Lisa Dissmann
Otto-von-Taube Gymnasium
Titel der Forschungsarbeit: Untersuchungen zur Substrattoleranz einer pflanzlichen Glykosyltransferase
School: School of Life Sciences
Department: Molecular Life Sciences
Lehrstuhl: Professur für Biotechnologie der Naturstoffe
Betreuung: Dr. Thomas Hoffmann, Jieren Liao
Abstract der Forschungsarbeit
Enzyme sind als Biokatalysatoren in allen Lebewesen weit verbreitet und an den meisten komplexen Stoffwechselvorgängen beteiligt. Eine besonders große Gruppe bilden dabei Glykosyltransferasen. Glykosylierungen beeinflussen grundlegende, physikalische und chemische Eigenschaften von Molekülen wie Stabilität, Wasserlöslichkeit und biologische Aktivität. Für Pflanzen sind speziell Uridindiphosphat (UDP) Glykosyltransferasen von Bedeutung, da diese auch an Wachstums- und Entwicklungsprozessen sowie der Hormonregulierung beteiligt sind. UDP-Glykosyltransferasen können häufig viele verschiedene Substrate glykosylieren. Dabei tritt auch häufig ab einer individuellen Substratkonzentration Enzymhemmung auf. Doch die biologische Funktion sowie die genauen, molekularen Ursachen dieses Phänomens sind noch nicht vollständig geklärt. Die promiskuitive Glykosyltransferase NbUGT72AY1 zeigt besonders starke Substratinhibierung bei Scopletin und weiteren getesteten Molekülen. Studien über die 3D-Struktur dieses Enzyms identifizierten eine zweite Substratbindungsstelle, die durch die starken Konformationsänderungen während der Katalyse gebildet wird. Somit wird die allosterische Hemmung ausgelöst. Es bleibt allerdings zu klären, welche genauen strukturellen Faktoren zur Substrathemmung von NbUGT72AY1 führen. Dazu wurde in dieser Arbeit mithilfe des UDP-GloTM Glykosyltransferase Assays 3 weitere Substrate auf Substrathemmung getestet.
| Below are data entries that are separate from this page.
Lemma advance_ok k d d' : doorOk d → advance k d = Some d' → doorOk d'.
Proof.
  intros Hd. unfold advance. destruct (threads d !! k) as [t|] eqn:Ht; [|done]. cbn [mbind option_bind].
  destruct t as [id|o [|c pending] [|i|]]; intros Heq; simplify_eq.
  - apply (ok_thread k (CloseAll (Some id) (victims (registry d) id) AtLookup) d); [done..| |by intros ? ? ? ? [= _ _ <-]].
    intros o' p' st c [= <- <- <-]. intros [_ (x & ? & Hk)%(ok_owner _ Hd)]%victims_spec. exists x. split; [done|]. by intros ? [= <-].
  - destruct (ok_pending _ Hd _ _ _ _ c Ht ltac:(left)) as (x & Hx & _).
    eapply (ok_thread k _ (beginClose c d)); [by apply ok_beginClose|done|done|by rewrite threads_beginClose|..].
    + intros o' p' st c' [= <- <- _] Hc. destruct (ok_pending _ Hd _ _ _ _ c' Ht Hc) as (y & (y' & ? & Hs & _)%(evolves_beginClose c) & Hid).
      exists y'. unfold keyOf in *. rewrite Hs. by split.
    + intros o' c' p' st [= <- <- <- _] _. by eapply beginClose_closing.
  - apply (ok_thread k (CloseAll o (c :: pending) AtSocket) (d <| registry := unregister i c (registry d) |>)); [apply ok_unregister; [done|]|done..| |].
    + intros x Hx _. destruct (ok_closing _ Hd _ _ _ _ _ Ht ltac:(done)) as (y & Hy & ?). rewrite Hx in Hy. by injection Hy as ->.
    + intros o' p' st c' [= <- <- _] Hc. by apply (ok_pending _ Hd _ _ _ _ c' Ht).
    + intros o' c' p' st [= <- <- <- _] _. by apply (ok_closing _ Hd _ _ _ _ _ Ht).
  - apply (ok_thread k (CloseAll o pending AtLookup) (toSocket c Closed d)); [by apply ok_toSocket|done..| |by intros ? ? ? ? [= _ _ <-]].
    intros o' p' st c' [= <- <- _] Hc. destruct (ok_pending _ Hd _ _ _ _ c' Ht ltac:(by right)) as (y & (y' & ? & Hs & _)%(evolves_toSocket c Closed) & Hid); [|done].
    exists y'. unfold keyOf in *. rewrite Hs. by split.
Qed.

Lemma handle_ok (cfg : secureTransportConfig) a ev d d' : doorOk d → handle cfg a ev d = Some d' → doorOk d'.
Proof.
  intros Hd. destruct ev as [c cs|c|k c|k]; cbn [handle].
  - destruct (connections d !! c) eqn:Hc; [done|]. intros [= <-]. destruct Hd as [Htr Hown Hpend Hcl].
    assert (∀ c' x, connections d !! c' = Some x → <[c:=mkConnection cs Handshaking Open]> (connections d) !! c' = Some x) as Hold
      by (intros c' x Hx; rewrite lookup_insert_ne; [done|by intros ->; rewrite Hc in Hx]).
    split; cbn.
    + intros c' x [[_ <-]|[_ Hx]]%lookup_insert_Some; [by intros [|]|by apply Htr].
    + intros c' i (x & ? & ?)%Hown. exists x. auto.
    + intros k o pending st c' Hk Hp. destruct (Hpend _ _ _ _ _ Hk Hp) as (x & ? & ?). exists x. auto.
    + intros k o c' pending st Hk Hst. destruct (Hcl _ _ _ _ _ Hk Hst) as (x & ? & ?). exists x. auto.
  - by apply handshake_ok.
  - destruct (threads d !! k); [done|]. destruct (connections d !! c) as [x|] eqn:Hx; [|done]. intros [= <-].
    apply (ok_thread k (CloseAll None [c] AtLookup) d); [done..| |by intros ? ? ? ? [= _ _ <-]].
    intros o p st c' [= <- <- _] ->%list_elem_of_singleton. by exists x.
  - by apply advance_ok.
Qed.

Lemma startSweep_ok k id d : doorOk d → doorOk (startSweep k id d).
Proof. intros Hd. by apply (ok_thread k (Sweep id) d). Qed.

(** ** A sweep after a block *)

(** A connection of the device that serves, and on which nobody called [Close]. *)
Definition serves (id : string) (d : door) (c : nat) : Prop :=
  ∃ x, connections d !! c = Some x ∧ at_phase x = Serving ∧ sock x = Open ∧ keyOf x = id.

(** The sweep [k] for [id] has not begun, or those that still serve await it. *)
Definition sweeping (id : string) (k : nat) (d : door) : Prop :=
  match threads d !! k with
  | Some (Sweep i) => normConnID i = id
  | Some (CloseAll (Some i) pending _) => normConnID i = id ∧ ∀ c, serves id d c → c ∈ pending
  | _ => False
  end.

Lemma sweeping_mono id k d d' :
  sweeping id k d → threads d' !! k = threads d !! k → (∀ c, serves id d' c → serves id d c) → sweeping id k d'.
Proof. unfold sweeping. intros Hs -> Hmono. destruct (threads d !! k) as [[|[]]|]; [done|naive_solver|done..]. Qed.

Lemma serves_toSocket id c s d c' : s ≠ Open → serves id (toSocket c s d) c' → c' ≠ c ∧ serves id d c'.
Proof.
  intros Hs (x & (y & Hy & ->)%lookup_toSocket & Hp & Ho & Hk). case_decide; [done|]. split; [done|]. by exists y.
Qed.

Lemma serves_toPhase id c p d c' x :
  connections d !! c = Some x → (p = Serving → keyOf x ≠ id) → serves id (toPhase c p d) c' → serves id d c'.
Proof.
  intros Hx Hne (y' & (y & Hy & ->)%lookup_toPhase & Hp & Ho & Hk). case_decide as Hc; [|by exists y].
  subst c'. rewrite Hx in Hy. injection Hy as <-. destruct (Hne Hp). exact Hk.
Qed.

Lemma serves_beginClose id c d c' : serves id (beginClose c d) c' → serves id d c'.
Proof. destruct (beginClose_cases c d) as [-> | [-> _]]; [|done]. by intros [_ ?]%serves_toSocket. Qed.

Lemma handshake_serves id (cfg : secureTransportConfig) a c d d' c' :
  id ≠ "" → (∀ i, normConnID i = id → is_Some (Admission.IsRevoked a i)) →
  handshake cfg a c d = Some d' → serves id d' c' → serves id d c'.
Proof.
  intros Hid Hrev. unfold handshake. destruct (connections d !! c) as [x|] eqn:Hx; [|done]. cbn [mbind option_bind].
  destruct (at_phase x) eqn:Hp; intros [= <-].
  - apply (serves_toPhase _ _ _ _ _ x Hx). by destruct (VerifyConnection _ _ _).
  - destruct (is_empty _) eqn:He.
    + apply (serves_toPhase _ _ _ _ _ x Hx). intros _. apply is_empty_true in He. unfold keyOf. by rewrite He.
    + by apply (serves_toPhase _ _ Registered _ _ x Hx).
  - apply (serves_toPhase _ _ _ _ _ x Hx). destruct (Admission.IsRevoked _ _) eqn:Hr; [done|].
    intros _ [r Hk]%Hrev. by rewrite Hr in Hk.
  - apply (serves_toPhase _ _ _ _ _ x Hx). by destruct (ids _ !! _).
  - by apply (serves_toPhase _ _ Rejected _ _ x Hx).
Qed.

Lemma advance_sweeping id k d d' :
  id ≠ "" → doorOk d → sweeping id k d → advance k d = Some d' → sweeping id k d'.
Proof.
  intros Hid Hd. unfold sweeping at 1, advance. destruct (threads d !! k) as [t|] eqn:Ht; [|done]. cbn [mbind option_bind].
  destruct t as [i|[i|] [|c pending] [|j|]]; intros Hs Heq; simplify_eq; unfold sweeping; cbn; rewrite lookup_insert_eq.
  - split; [done|]. intros c (x & Hx & Hp & Ho & Hk). rewrite victims_spec. split; [done|]. rewrite <- Hk.
    apply (ok_tracked _ Hd); [done|by right|done|by rewrite Hk].
  - destruct Hs as [? Hs]. split; [done|]. intros c' Hc'. by apply Hs, (serves_beginClose _ c).
  - destruct Hs as [? Hs]. split; [done|]. intros c' Hc'. by apply Hs.
  - destruct Hs as [? Hs]. split; [done|]. intros c' [Hne Hc']%(serves_toSocket _ _ Closed); [|done].
    apply Hs in Hc' as [|]%elem_of_cons; done.
Qed.

Lemma advance_other k k' d d' : advance k' d = Some d' → k' ≠ k → threads d' !! k = threads d !! k.
Proof.
  intros Ha Hne. unfold advance in Ha. destruct (threads d !! k') as [[|? [] []]|]; cbn [mbind option_bind] in Ha;
    simplify_eq; cbn; by rewrite lookup_insert_ne.
Qed.

Lemma advance_serves id k d d' c : advance k d = Some d' → serves id d' c → serves id d c.
Proof.
  unfold advance. destruct (threads d !! k) as [[|? [|c' pending] []]|]; cbn [mbind option_bind]; intros Heq; simplify_eq; try done.
  - apply (serves_beginClose _ c').
  - by intros [_ ?]%(serves_toSocket _ _ Closed).
Qed.

Lemma handle_sweeping id k (cfg : secureTransportConfig) a ev d d' :
  id ≠ "" → doorOk d → (∀ i, normConnID i = id → is_Some (Admission.IsRevoked a i)) → sweeping id k d →
  handle cfg a ev d = Some d' → sweeping id k d'.
Proof.
  intros Hid Hd Hrev Hs. destruct ev as [c cs|c|k' c|k']; cbn [handle].
  - destruct (connections d !! c) eqn:Hc; [done|]. intros [= <-]. eapply sweeping_mono; [done..|].
    intros c' (x & Hx & Hp & ? & ?). cbn in Hx. apply lookup_insert_Some in Hx as [[_ <-]|[_ Hx]]; [done|by exists x].
  - intros Hh. eapply sweeping_mono; [done| |intros c'; by eapply handshake_serves].
    unfold handshake in Hh. destruct (connections d !! c) as [x|]; [|done]. cbn [mbind option_bind] in Hh.
    destruct (at_phase x); simplify_eq; [done| |done..]. by destruct (is_empty _).
  - destruct (threads d !! k') eqn:Hk; [done|]. destruct (connections d !! c); [|done]. intros [= <-].
    eapply sweeping_mono; [done| |done]. cbn. rewrite lookup_insert_ne; [done|]. intros ->.
    unfold sweeping in Hs. by rewrite Hk in Hs.
  - intros Ha. destruct (decide (k' = k)) as [-> | Hne]; [by eapply advance_sweeping|].
    eapply sweeping_mono; [done|by eapply advance_other|]. intros c. by eapply advance_serves.
Qed.

(** ** The fleet with a door *)

Context (hk : hooks) (b : backing) (p : nat) (configSourceURL : string).

Record world := mkWorld {
  fl : fleet (S := AdmissionRevocations) (D := payload);
  dr : door;
  settings : secureTransportConfig (L := L);
}.

(** [LReconfigure]: the ledger of devices or the registry of CAs changes. *)
Inductive label :=
  | LFleet (i : nat) (a : action (Op := op))
  | LDoor (ev : event)
  | LRevoke (k : nat) (r : admin_request) (w : write_outcome)
  | LReconfigure.

(** Its connections do not outlive the process. *)
Definition doorAfter (i : nat) (a : action (Op := op)) (d : door) : door :=
  match a with Restart => if decide (i = p) then emptyDoor else d | _ => d end.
Wie erwartet reagierten die meisten Substrate ähnlich zu homologen Substraten, eine Ausnahme bildete dabei Phenol. Hier konnte anhand der Daten keine Enzymaktivität festgestellt werden. Zusätzlich wurde bei zwei Substraten eine Hintergrundaktivität festgestellt, die eventuell durch die Hydrolase-Aktivität von NbUGT72AY1 erklärt werden könnte. Zur Verifizierung der Daten müssten noch weitere Messungen mit Hilfe von anderen Methoden durchgeführt werden.